- Task brief:
Across all the records below, how many lines contain "FlokiPairs"? Respond with only the number.

- Records provided:
◇ ◇ ◇ ◇ ◇
(** [ExportTfmLiquidity]: the blacklist stays as it is. *)
Definition ExportTfmLiquidity (lp_file : option (res LpHolders)) (bl : Blacklist)
    : res (SnapshotBalanceAggregateMap * Blacklist) :=
  pairs ← foldM tfm_pair (factory_entries AddressTfmFactory "pair_info") ∅;
  lpHoldersMap ← load_lp_holders lp_file pairs;
  lpHoldersMap ← resolve_all_staking tfm_StakingContracts lpHoldersMap;
  finalBalance ← append_refunds tfm_coalesceToBalanceDenom lp_token lpHoldersMap pairs;
  Ok (finalBalance, bl).

(** The init message and the supply of the farm's LP token, and the stake of a
    user in the farm, nil after an error. *)
Context (farm_init_msg : string -> res stakingInitMsg) (total_supply : string -> res Int).
Context (staker_info : string -> string -> option Int).

(** [getStakerUstBal]. *)
Definition ust_in_pool (p : pool) : res (option Int) :=
  match NativeToken (AssetInfo (Asset0 p)) with
  | Some denom => if String.eqb denom "uusd" then nint_add (Some 0) (AssetAmount (Asset0 p)) else Ok (Some 0)
  | None =>
      match NativeToken (AssetInfo (Asset1 p)) with
      | Some denom => if String.eqb denom "uusd" then nint_add (Some 0) (AssetAmount (Asset1 p)) else Ok (Some 0)
      | None => Panic
      end
  end.

Definition getStakerUstBal (userAddr farmAddr : string) : res (option Int) :=
  initMsg ← must (farm_init_msg farmAddr);
  totalSupply ← must (total_supply (LpToken initMsg));
  pool ← must (query_pool (Pair initMsg));
  ustInPool ← ust_in_pool pool;
  let BondAmount := staker_info farmAddr userAddr in
  zero ← nint_is_zero BondAmount;
  if (zero : bool) then Ok (Some 0) else mul_quo BondAmount ustInPool (Some totalSupply).

(** [ExportTfmFarms]. *)
Definition tfm_farm (s : SnapshotBalanceAggregateMap) (farmAddr : string) : res SnapshotBalanceAggregateMap :=
  farmAccAddr ← AccAddressFromBech32 farmAddr;
  foldM (fun s e =>
    stakerUstBal ← getStakerUstBal e.1 farmAddr;
    AppendOrAddBalance e.1 s (mkSB DenomUST stakerUstBal))
    (iterate_with_prefix (contract_store farmAccAddr) (GeneratePrefix ["reward"])) s.

Definition ExportTfmFarms (bl : Blacklist) : res (SnapshotBalanceAggregateMap * Blacklist) :=
  snapshot ← foldM tfm_farm FarmContracts ∅;
  Ok (snapshot, bl).

(** ** TerraFloki *)

Definition FlokiLLPStaking : string := "terra1uy5dfa2dlfnvkgm9cpvmxev5x0ky5lzlyta79w".

Definition FlokiPairs : list string :=
  ["terra1t9ffaw69tfensrn2s0hx79tm68g7hps30unys8"; "terra1wez50a5t3658m6zyydaeyprtwwt8gtt0dcswlw";
   "terra13wgvm70z5py4gee5r03statmxp4hjtc6we80jq"; "terra19l0hnypxzdrp76jdyc2tjd3yexwmhz3es4uwvz";
   "terra1a5lj0yacwz2gdmsk8acwmc6hlkv23dzykmksjv"; "terra1rjwzkud2xtltyqamkq0md0esdk3qkhjwey5xzk";
   "terra10whh69k8p9df2ccchvq03ddqqdpxlsxhte99j7"; "terra1lq94l6w3eft9c95kj3rcex9h702ssp35qyaha3";
   "terra1k8pflcvj3mhrmthrgux2pk9a9ytthsr5trnq7z"].

(** The decoding of a reward, whose error makes this exporter panic. *)
Context (decode_floki_reward : string -> res (option Int * Z)).

Definition floki_staker (llpHolderMap : BalanceMap) (e : string * string) : res BalanceMap :=
  '(amount, version) ← must (decode_floki_reward e.2);
  Ok (if version =? 0 then <[AccAddressString e.1 := amount]> llpHolderMap else llpHolderMap).

(** Adding the stakers to the holders of the main pair: an entry that exists is
    added to, even if it is nil. *)
Definition add_llp (lpHolders : BalanceMap) (e : string * option Int) : res BalanceMap :=
  match lpHolders !! e.1 with
  | Some lpHolder => sum ← nint_add lpHolder e.2; Ok (<[e.1 := sum]> lpHolders)
  | None => Ok (<[e.1 := e.2]> lpHolders)
  end.

Definition floki_pair (llpHolderMap : BalanceMap) (acc : SnapshotBalanceAggregateMap * Blacklist) (pairAddr : string)
    : res (SnapshotBalanceAggregateMap * Blacklist) :=
  let bl := RegisterAddress DenomUST pairAddr acc.2 in
  pair ← query_pair pairAddr;
  pool ← query_pool pairAddr;
  let lpTokenAddress := LiquidityToken pair in
  _ ← must (token_info lpTokenAddress);
  lpHolders ← cw20_holders NewIntFromString contract_store lpTokenAddress;
  lpHolders ← (if String.eqb pairAddr "terra1t9ffaw69tfensrn2s0hx79tm68g7hps30unys8" then
                 foldM add_llp (range 118 llpHolderMap) (<[FlokiLLPStaking := Some 0]> lpHolders)
               else Ok lpHolders);
  check_supply token_info lpTokenAddress lpHolders;;
  finalBalance ← foldM (add_refund coalesceToBalanceDenom pool) (range 119 lpHolders) acc.1;
  Ok (finalBalance, bl).

(** [ExportTerraFloki]. *)
Definition ExportTerraFloki (bl : Blacklist) : res (SnapshotBalanceAggregateMap * Blacklist) :=
  llpHolderMap ← foldM floki_staker (factory_entries FlokiLLPStaking "reward") ∅;
  foldM (floki_pair llpHolderMap) FlokiPairs (∅, bl).

End dex.

#[global] Arguments refund_user {M} coalesce p lpBalance : simpl never.
#[global] Arguments replace_vault {M R} token_info epsilon vaultAddr lpAddr vaultAmount userHoldings lpHolding : simpl never.

(** ** Refunds *)

Section refund_facts.
Context {M : SdkMath} {ML : SdkMathLaws M} {R : GoRange} {RL : GoRangeLaws R}.
Context (coalesce : string -> option string).

(** What an asset and a pool hold of a denomination of the snapshot. *)
Definition asset_holds (a : asset) (d : string) : Z :=
  match pickDenomOrContractAddress (AssetInfo a) with
  | Ok name => if decide (coalesce name = Some d) then default 0 (AssetAmount a) else 0
  | _ => 0
  end.

Definition pool_holds (p : pool) (d : string) : Z := asset_holds (Asset0 p) d + asset_holds (Asset1 p) d.

(** A pool that can be shared: amounts that are not negative, and some shares. *)
Definition sound_pool (p : pool) (shares : Z) : Prop :=
  TotalShare p = Some shares /\ 0 < shares /\
  0 <= default 0 (AssetAmount (Asset0 p)) /\ 0 <= default 0 (AssetAmount (Asset1 p)).

Lemma getShareInAssets_Ok p lp shares r0 r1 :
  sound_pool p shares -> getShareInAssets p lp (TotalShare p) = Ok (r0, r1) ->
  exists l q, lp = Some l /\ Z.abs (q * shares - l * precision) <= shares /\ (0 <= l -> 0 <= q) /\
    r0 = Some (Z.quot (q * default 0 (AssetAmount (Asset0 p))) precision) /\
    r1 = Some (Z.quot (q * default 0 (AssetAmount (Asset1 p))) precision).
Proof.
  intros (Ht & Hs & _) H. unfold getShareInAssets in H. rewrite Ht in H. cbn in H. go_inv.
  destruct (Z.eqb_spec shares 0); [lia|]. go_inv. apply get_int_Ok in Hv2 as ->.
  apply convert_Ok in Hv0 as (x0 & -> & ->), Hv1 as (x1 & -> & ->).
  exists v0, v. split; [done|]. unfold NewDec in *. split; [|split; [|done]].
  - apply dec_quo_round in Hv. rewrite (Z.abs_eq (shares * precision)) in Hv by (unfold precision; lia).
    replace (v * (shares * precision) - v0 * precision * precision)
      with ((v * shares - v0 * precision) * precision) in Hv by ring.
    rewrite Z.abs_mul in Hv. unfold precision in *. lia.
  - intros Hl. eapply dec_quo_sign; [exact Hv|unfold precision; lia..].
Qed.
◇ ◇ ◇ ◇ ◇
- Expected answer:
2